That's a bit of a loaded question...but I'll answer it as best I can.
In my experience, when someone says, "I'm just being honest," the translation reads, "I'm about to be absolutely brutal." Except, of course, when it's a used car salesman, in which case all bets are off.
In one of the books explaining the tenets of the spiritual path I follow, there is a principle mentioned which pretty much tracks the old saying, "If you can't say something nice, don't say anything at all." In our case, it's formed as a triple question:
1. Ist it TRUE?
2. Is it NECESSARY?
3. Is it KIND?
And if it's not ALL THREE...silence is golden.
Now, that's a bit of a head-scratcher when you run up against something that's both true and necessary but definitely not kind. But there it is. So far (these past 38 years and some months), the principle has worked for me. On my better days, I even break it down in my thoughts to an acronym: TNK. Short for THINK, and also TRUE? NECESSARY? KIND?
However--not to duck your question or give it a politician's dance-around--you asked about lying, not simply being silent. Obviously, a lie flies in the face of the "Is it TRUE" portion of TNK...but there ARE times I will lie like a rug in less than a heartbeat, take whatever karma comes with that, and never flinch.
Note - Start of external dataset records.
(** * austin-wizard: owner-name heuristics, retrying fetch and export loop

    A shallow embedding of the TypeScript sources

      - [lib/utils.ts]  (ZIP codes, CSV text, owner classification,
                         person-name parsing, dedup key, display forms
                         of names and addresses, histogram median),
      - [lib/api.ts]    (fetchJSON / fetchJSONWithRetry),
      - [App.tsx]       (the Export Center: startExport, CSVBuilder,
                         chunkArray, postNDJSON; the ZIP table built at
                         start-up; the Data Lab tables of top owners and
                         top ZIPs),

    together with the properties the specification states about them
    and further properties read off the code.

    Conventions of the embedding.

    - A JavaScript string is a [list ascii] of code units: the model
      covers the strings whose code units are below 256.  On them the
      character classes ([\s], [\d], [\b] word characters), [trim],
      [toLowerCase] and the matching of ASCII literals under the [i]
      flag are those of ECMAScript.  [toUpperCase] is that of ECMAScript
      except on the three code units 181, 223 and 255, whose upper-case
      forms are not one code unit below 256 and which the model leaves
      alone ([upper_exact] tells them apart); a statement that depends
      on the upper-case form of such a character says so.
    - [null] / [undefined] arguments are [None].
    - JavaScript numbers are exact rationals ([Q]) or naturals where the
      source only counts; the delays of the retry loop, computed in
      binary64 from a random number, are taken from the environment. *)

From Stdlib Require Import List Ascii String Bool Arith NArith ZArith QArith Lia.
From Stdlib Require Import DecimalString Sorted.
Import ListNotations.

Local Close Scope Q_scope.
Local Close Scope Z_scope.
Local Open Scope nat_scope.
Local Open Scope list_scope.
Local Open Scope bool_scope.

(* ================================================================== *)
(** ** JavaScript string primitives *)
(* ================================================================== *)

Module Str.

Definition jsstring := list ascii.

(** String literals. *)
Definition str (s : string) : jsstring := list_ascii_of_string s.

Definition code (c : ascii) : N := N_of_ascii c.

Definition is_lower (c : ascii) : bool := (97 <=? code c)%N && (code c <=? 122)%N.
Definition is_upper (c : ascii) : bool := (65 <=? code c)%N && (code c <=? 90)%N.
Definition is_letter (c : ascii) : bool := is_lower c || is_upper c.
(** [\d] *)
Definition is_digit (c : ascii) : bool := (48 <=? code c)%N && (code c <=? 57)%N.
(** [\s] and the characters removed by [trim]: TAB, LF, VT, FF, CR, SPACE
    and the no-break space. *)
Definition is_space (c : ascii) : bool :=
  ((9 <=? code c)%N && (code c <=? 13)%N) || (code c =? 32)%N || (code c =? 160)%N.
(** [\w], the word characters that [\b] looks at. *)
Definition is_word (c : ascii) : bool :=
  is_letter c || is_digit c || (code c =? 95)%N.

(** The letters above 127 that have the other case 32 code units away:
    224..254 without the division sign, 192..222 without the
    multiplication sign. *)
Definition is_lower_latin1 (c : ascii) : bool :=
  (224 <=? code c)%N && (code c <=? 254)%N && negb (code c =? 247)%N.
Definition is_upper_latin1 (c : ascii) : bool :=
  (192 <=? code c)%N && (code c <=? 222)%N && negb (code c =? 215)%N.

Definition upper_char (c : ascii) : ascii :=
  if is_lower c || is_lower_latin1 c then ascii_of_N (code c - 32) else c.
Definition lower_char (c : ascii) : ascii :=
  if is_upper c || is_upper_latin1 c then ascii_of_N (code c + 32) else c.

(** The code units on which [upper_char] is [toUpperCase]: all but the
    micro sign (181), the sharp s (223, which becomes two letters) and
    the y with diaeresis (255). *)
Definition upper_exact (c : ascii) : bool :=
  negb ((code c =? 181)%N || (code c =? 223)%N || (code c =? 255)%N).

(** [s.toUpperCase()], [s.toLowerCase()] *)
Definition toUpperCase (s : jsstring) : jsstring := map upper_char s.
Definition toLowerCase (s : jsstring) : jsstring := map lower_char s.

(** [u] starts with [t]. *)
Fixpoint starts_with (t u : jsstring) : bool :=
  match t, u with
  | [], _ => true
  | _ :: _, [] => false
  | a :: t', b :: u' => Ascii.eqb a b && starts_with t' u'
  end.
As en example, let's say I had the misfortune to be present when the Connecticutt shooting went down, could do nothing about it, but saw how a number of the victims died. The images are (in this thankfully not-true example) in my head forever. A parent of one of the deceased little ones comes up to me and asks if I saw how her child went? She needs to KNOW, she says, I MUST tell her.
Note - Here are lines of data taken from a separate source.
(** C6. Over ASCII texts. [get_text_cluster_label] samples the first ten
    items: the preview of each, or the first 500 characters of its file when
    it has no preview. A word is counted exactly when a whitespace-separated
    token of a sampled text consists of punctuation characters, then a core
    of more than three letters and nothing else, then punctuation
    characters, and the word is the core in lower case and no stopword. So a
    counted word is made of the letters a to z. The label is "misc" when no
    word is counted, and otherwise a most frequent counted word with its
    first letter as a capital. Case and punctuation do not separate words:
    the previews "Stone, GARDEN! (garden) Garden; stone" give "Garden". For a
    cluster whose sampled previews all are the fox sentence the label is
    "Quick": the title of the five-letter word "quick", which is no
    stopword. *)
Theorem get_text_cluster_label_spec
    (read_text : string → option string) (items : list item) :
  let sampled := take 10 items in
  let texts := omap (item_text read_text) sampled in
  let words := mjoin (text_words <$> texts) in
  let count := λ w, length (filter (λ x, x = w) words) in
  let label := get_text_cluster_label read_text items in
  let punctuation := chars text_punctuation in
  let garden := "Stone, GARDEN! (garden) Garden; stone" in
  let fox := "the quick brown fox jumps over the lazy dog" in
  Forall (λ it, ascii_text (item_preview it)
                ∧ ∀ t, read_text (item_content it) = Some t → ascii_text t)
    sampled →
  (∀ text, text ∈ texts ↔
     ∃ it, it ∈ sampled
       ∧ ((item_preview it ≠ EmptyString ∧ text = item_preview it)
          ∨ (item_preview it = EmptyString
             ∧ ∃ t, read_text (item_content it) = Some t
                    ∧ chars text = take 500 (chars t))))
  ∧ (∀ w, w ∈ words ↔
       ∃ text tok pre core post,
         text ∈ texts ∧ tok ∈ py_split text
         ∧ chars tok = pre ++ core ++ post
         ∧ Forall (λ c, c ∈ punctuation) pre
         ∧ Forall (λ c, c ∈ punctuation) post
         ∧ chars w = lower_char <$> core
         ∧ (3 < length core)%nat
         ∧ (w ∉ text_stopwords)
         ∧ Forall (λ c, is_alpha c = true) core)
  ∧ (∀ w, w ∈ words →
       (3 < length (chars w))%nat
       ∧ Forall (λ c, (97 ≤ nat_of_ascii c ≤ 122)%nat) (chars w))
  ∧ (words = [] → label = "misc")
  ∧ (words ≠ [] →
       ∃ w c rest, w ∈ words
         ∧ (∀ w', (count w' ≤ count w)%nat)
         ∧ label = py_title w
         ∧ chars w = c :: rest
         ∧ chars label = ascii_of_nat (nat_of_ascii c - 32) :: rest)
  ∧ (items ≠ [] → Forall (λ it, item_preview it = garden) sampled →
       label = "Garden")
  ∧ (items ≠ [] → Forall (λ it, item_preview it = fox) sampled →
       label = "Quick" ∧ label = py_title "quick"
       ∧ py_len "quick" = 5%nat ∧ ("quick" ∉ text_stopwords)
       ∧ "quick" ∈ py_split (py_lower fox)).
Proof.
  intros sampled texts words count label punctuation garden fox _.
  assert (∀ w, w ∈ words ↔ ∃ text, text ∈ texts ∧ w ∈ text_words text)
    as Hwords.
  { intros w. unfold words. rewrite list_elem_of_join. split.
    - intros (ws & Hw & (text & -> & Htext)%list_elem_of_fmap). eauto.
    - intros (text & Htext & Hw). exists (text_words text).
      split; [done|]. apply list_elem_of_fmap. eauto. }
  assert (∀ w, w ∈ words →
            (3 < length (chars w))%nat
            ∧ Forall (λ c, is_lower_az c = true) (chars w)) as Hlower.
  { intros w (text & _ & Hw)%Hwords. split; [|by eapply text_words_lower].
    by apply elem_of_text_words in Hw as [(? & _) _]. }
  assert (∀ text : string, text ≠ EmptyString →
    Forall (λ it, item_preview it = text) sampled → items ≠ [] →
    ∃ k, (k < 10)%nat
         ∧ label = match fst <$> most_common 3
                           (counter_update []
                              (mjoin (text_words <$> replicate (S k) text)))
                   with
                   | w :: _ => py_title w
                   | [] => "misc"
                   end) as Hsame.
  { intros text Hne Hall Hitems.
    unfold label, get_text_cluster_label. rewrite text_counts_words.
    fold sampled. rewrite (omap_item_text_preview read_text _ text) by done.
    pose proof (length_take items 10) as Hle. fold sampled in Hle.
    assert (length sampled ≠ 0%nat) as Hpos.
    { unfold sampled. destruct items; [done|]. simpl. lia. }
    destruct (length sampled) as [|k]; [done|].
    exists k. split; [lia|done]. }
  split_and!.
  - intros text. unfold texts. rewrite list_elem_of_omap. split.
    + intros (it & Hit & Htext). exists it. split; [done|].
      unfold item_text in Htext.
      destruct (item_preview it) as [|c s] eqn:Hp.
      * right. split; [done|].
        destruct (read_text (item_content it)) as [t|]; [|done].
        injection Htext as <-. exists t. split; [done|].
        by rewrite chars_join.
      * left. injection Htext as <-. done.
    + intros (it & Hit & [[Hne ->]|(Hp & t & Ht & Htext)]); exists it;
        (split; [done|]); unfold item_text.
      * by destruct (item_preview it).
      * rewrite Hp, Ht. f_equal. by rewrite <- Htext, join_chars.
  - intros w. rewrite Hwords. split.
    + intros (text & Htext & Hw). apply elem_of_text_words_raw in Hw
        as (tok & pre & core & post & Hw).
      by exists text, tok, pre, core, post.
    + intros (text & tok & pre & core & post & Htext & Hw).
      exists text. split; [done|]. apply elem_of_text_words_raw.
      by exists tok, pre, core, post.
  - intros w Hw. destruct (Hlower w Hw) as [Hlen Hl]. split; [done|].
    eapply Forall_impl; [exact Hl|]. intros c. apply is_lower_az_code.
  - intros Hnil.
    destruct (text_label_cases read_text items) as [[_ ?]|(w & Hw & _)];
      [done|].
    fold sampled texts words in Hw. rewrite Hnil in Hw.
    by apply not_elem_of_nil in Hw.
  - intros Hne.
    destruct (text_label_cases read_text items) as [[? _]|(w & Hw & Hl & Hmax)];
      [done|].
    fold sampled texts words in Hw.
    destruct (Hlower w Hw) as [Hlen Hlow].
    destruct (chars w) as [|c rest] eqn:Ew; [simpl in Hlen; lia|].
    exists w, c, rest. split_and!; [done..|].
    unfold label. rewrite Hl. apply py_title_lower; [done|].
    by rewrite Ew.
  - intros Hne Hall.
    destruct (Hsame garden) as (k & Hk & ->); [done..|].
    do 10 (destruct k as [|k]; [vm_compute; reflexivity|]). lia.
  - intros Hne Hfox.
    assert (label = "Quick") as Hlabel.
    { destruct (Hsame fox) as (k & Hk & ->); [done..|].
      do 10 (destruct k as [|k]; [vm_compute; reflexivity|]). lia. }
    split_and!; [done|by rewrite Hlabel|done| |].
    + apply (bool_decide_unpack _). vm_compute. exact I.
    + apply (bool_decide_unpack _). vm_compute. exact I.
Qed.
No. I must not. I am neither a cop nor a reporter nor the medical examiner who had to do all the autopsies and report the findings. I am, instead, the only survivor from the room where her child died, racked with survivor's guilt and burdened with nightmares for the rest of my life...AND I WILL LIE.
I will tell her, "I didn't see. All I know was, it was fast." If I have to, I'll make up a story about getting knocked out, SOMETHING, but I will not add to her burden in that way.
Okay. That's an extreme example. But one thing of which I'm certain: There is such a thing as too much honesty.